ATMOSPHERIC pollution is taking a heavy toll of European trees. The 1991 survey of trees conducted by the UN Economic Commission for Europe shows nearly a quarter of all trees are defoliated.The majority of critically affected forests are in Bulgeria, erstwhile Czechoslovakia, Germany, Poland and the UK. Overall conifires are in a worse state than the broadleaved trees.
Between 1987 and 1991, the rate of increase in damaged conifers was highest in Belgium (12.7 per cent), with Denmark and former West Germany close behind. Broadleaved trees have been worst affected in the UK (36.8 per cent increase), Poland and Belgium.Beech in Denmark, and birch in Sweden, show high levels of defoliation. In Portugal, adverse climatic conditions and forest fires appear to have affected oak.

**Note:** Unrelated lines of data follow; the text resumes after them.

Lemma scanned_live pc r x :
  scanned pc r -> live_at pc r x ->
  has_flag (op x) CL_OPF_MVR = false /\
  (has_flag (op x) CL_OPF_MVW = true \/
   has_flag (op x) CL_OPF_UNCOND = false /\ jump_target x = None /\
   scanned pc (skip_deleted pc (S r))).
Proof.
  intros [_ (e & a & H)] [Hx Hd]. rewrite (drop_S _ x r Hx) in H. cbn in H.
  destruct (_ && _); [done|]. rewrite Hd in H.
  destruct (has_flag (op x) CL_OPF_MVR); [done|]. split; [done|].
  destruct (has_flag (op x) CL_OPF_MVW); [by left|right].
  destruct (has_flag (op x) CL_OPF_UNCOND); [done|]. destruct (jump_target x); [done|].
  split_and!; [done..|]. by eapply scan_skip.
Qed.

(** A scanned instruction that the rewrite keeps is quiet when the place after
    it is. *)
Lemma scanned_quiet pc pc' C r x :
  scanned pc r -> live_at pc r x -> live_at pc' r x -> well_formed pc' ->
  (scanned pc (skip_deleted pc (S r)) -> C (skip_deleted pc' (S r))) ->
  quiet (pool:=pool) (val:=val) (world:=world) (result:=result) pc' C r.
Proof.
  intros Hs Hl Hl' W' HC. destruct (scanned_live _ _ _ Hs Hl) as [Hr Hw].
  eapply quiet_other; [exact Hl'|done|done| | |].
  - intros Ho. rewrite Ho in Hw. destruct Hw as [?|[? _]]; done.
  - intros Hw' Hu. destruct Hw as [?|(_ & _ & ?)]; [congruence|auto].
  - intros Hw' Hb t Ht. destruct Hw as [?|(_ & ? & _)]; congruence.
Qed.
(* ===== verification/PeepDecode.v ===== *)
(** * What the decoder produces

    Every list [peep_decode] accepts is [well_formed]: operands of the length
    the opcode table gives, targets inside the list, landing tables pinned.
    The bytes of the list are the code ([decode_bytes]), so an instruction is
    where its [old_pos] says. *)

From Stdlib Require Import ZArith Lia ZifyBool.
From stdpp Require Import base option list sets.
From S2P Require Import Prelude Opcodes PeepCode Peephole Machine PeepSim PeepWf PeepRules.

(** ** The first loop *)

(** The instruction decoded at [old_pos x]. *)
Record fresh (pool : option (list pool_entry)) (code : list Z) (x : PeepInsn) : Prop := {
  fr_info : cl_opcode_info (byte_at code (old_pos x)) = Some (op x);
  fr_operands : operand_length pool code (old_pos x) (op x) = Some (own_len x);
  fr_fits : old_pos x + 1 + own_len x <= length code;
  fr_raw : raw x = take (1 + own_len x) (drop (old_pos x) code);
  fr_len : raw_len x = 1 + own_len x;
  fr_plain : fused_with x = None /\ synth x = None /\ deleted x = false /\ pinned x = false /\ target x = false /\
             fused x = false /\ jump_target x = None }.

(** The instructions lie one after the other from [ip] to the end of the code. *)
Inductive laid_out (pool : option (list pool_entry)) (code : list Z) : nat -> list PeepInsn -> Prop :=
| laid_nil ip : length code <= ip -> laid_out pool code ip []
| laid_cons x l : fresh pool code x -> laid_out pool code (old_pos x + 1 + own_len x) l ->
    laid_out pool code (old_pos x) (x :: l).

Lemma decode_insns_laid fuel pool code ip l :
  decode_insns fuel pool code ip = Some l -> laid_out pool code ip l.
Proof.
  revert ip l. induction fuel as [|fuel IH]; intros ip l; cbn [decode_insns]; [done|].
  destruct (ip <? length code) eqn:Hlt; [|intros [= <-]; constructor; lia].
  intros (o & Ho & H)%bind_Some. apply bind_Some in H as (n & Hn & H).
  destruct (length code <? ip + 1 + n) eqn:Hle; [done|].
  apply bind_Some in H as (rest & Hr & [= <-]).
  apply (laid_cons pool code (decoded_insn code ip n o)); [|by apply IH].
  split; cbn; try done. lia.
Qed.
Lemma fits_facts heads b o extra :
  fits heads b o extra = true -> exists ns nb,
    mapM head_len heads = Some ns /\ cl_opnd_len (opcode_operands b) = Some nb /\
    cl_opnd_len (opcode_operands o) = Some (extra + sum_list ns + nb) /\
    registers b = false /\ registers o = false /\
    (cl_opnd_jrel_pos (opcode_operands o) <> 0 <-> cl_opnd_jrel_pos (opcode_operands b) <> 0) /\
    (existsb (fun a => has_flag a CL_OPF_MVW) heads || has_flag b CL_OPF_MVW = true -> has_flag o CL_OPF_MVW = true) /\
    has_flag o CL_OPF_UNCOND = has_flag b CL_OPF_UNCOND /\ branches o = branches b.
Proof.
  unfold fits. rewrite !andb_true_iff, !eqb_true_iff.
  intros (((((H1 & H2) & H3) & H4) & H5) & H6).
  destruct (mapM head_len heads) as [ns|]; [|done]. destruct (cl_opnd_len (opcode_operands b)) as [nb|]; [|done].
  destruct (cl_opnd_len (opcode_operands o)) as [no|]; [|done]. apply Nat.eqb_eq in H1 as ->.
  apply negb_true_iff, orb_false_iff in H2 as [? ?]. exists ns, nb. split_and!; try done.
  - destruct (cl_opnd_jrel_pos (opcode_operands o)), (cl_opnd_jrel_pos (opcode_operands b)); done.
  - intros E. by rewrite E in H6.
Qed.

(** The head as set_op or set_cmp_br leaves it. *)
Record renamed (a a1 : PeepInsn) (o : opcode) (extra : list Z) : Prop := {
  rn_op : op a1 = o;
  rn_synth : option_list (synth a1) = extra;
  rn_len : raw_len a1 = length extra + raw_len a;
  rn_raw : raw a1 = raw a;
  rn_own : own_len a1 = own_len a;
  rn_jump : jump_target a1 = jump_target a;
  rn_same : deleted a1 = deleted a /\ target a1 = target a /\ pinned a1 = pinned a }.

High levels of sulphur dioxide, ammonia and nitrogen oxide (which get converted in the atmosphere to acids and ozone), in several areas of Europe, are now disturbing forest ecosystems.
Atmospheric pollution is seen as the cause of forest decline in Czechoslovakia, Germany, Lithuania and Poland. Mountain top forests, which are more than 60 years old, are more heavily defoliated than those at lower elevations in erstwhile Czechoslovakia, former West Germany and Poland.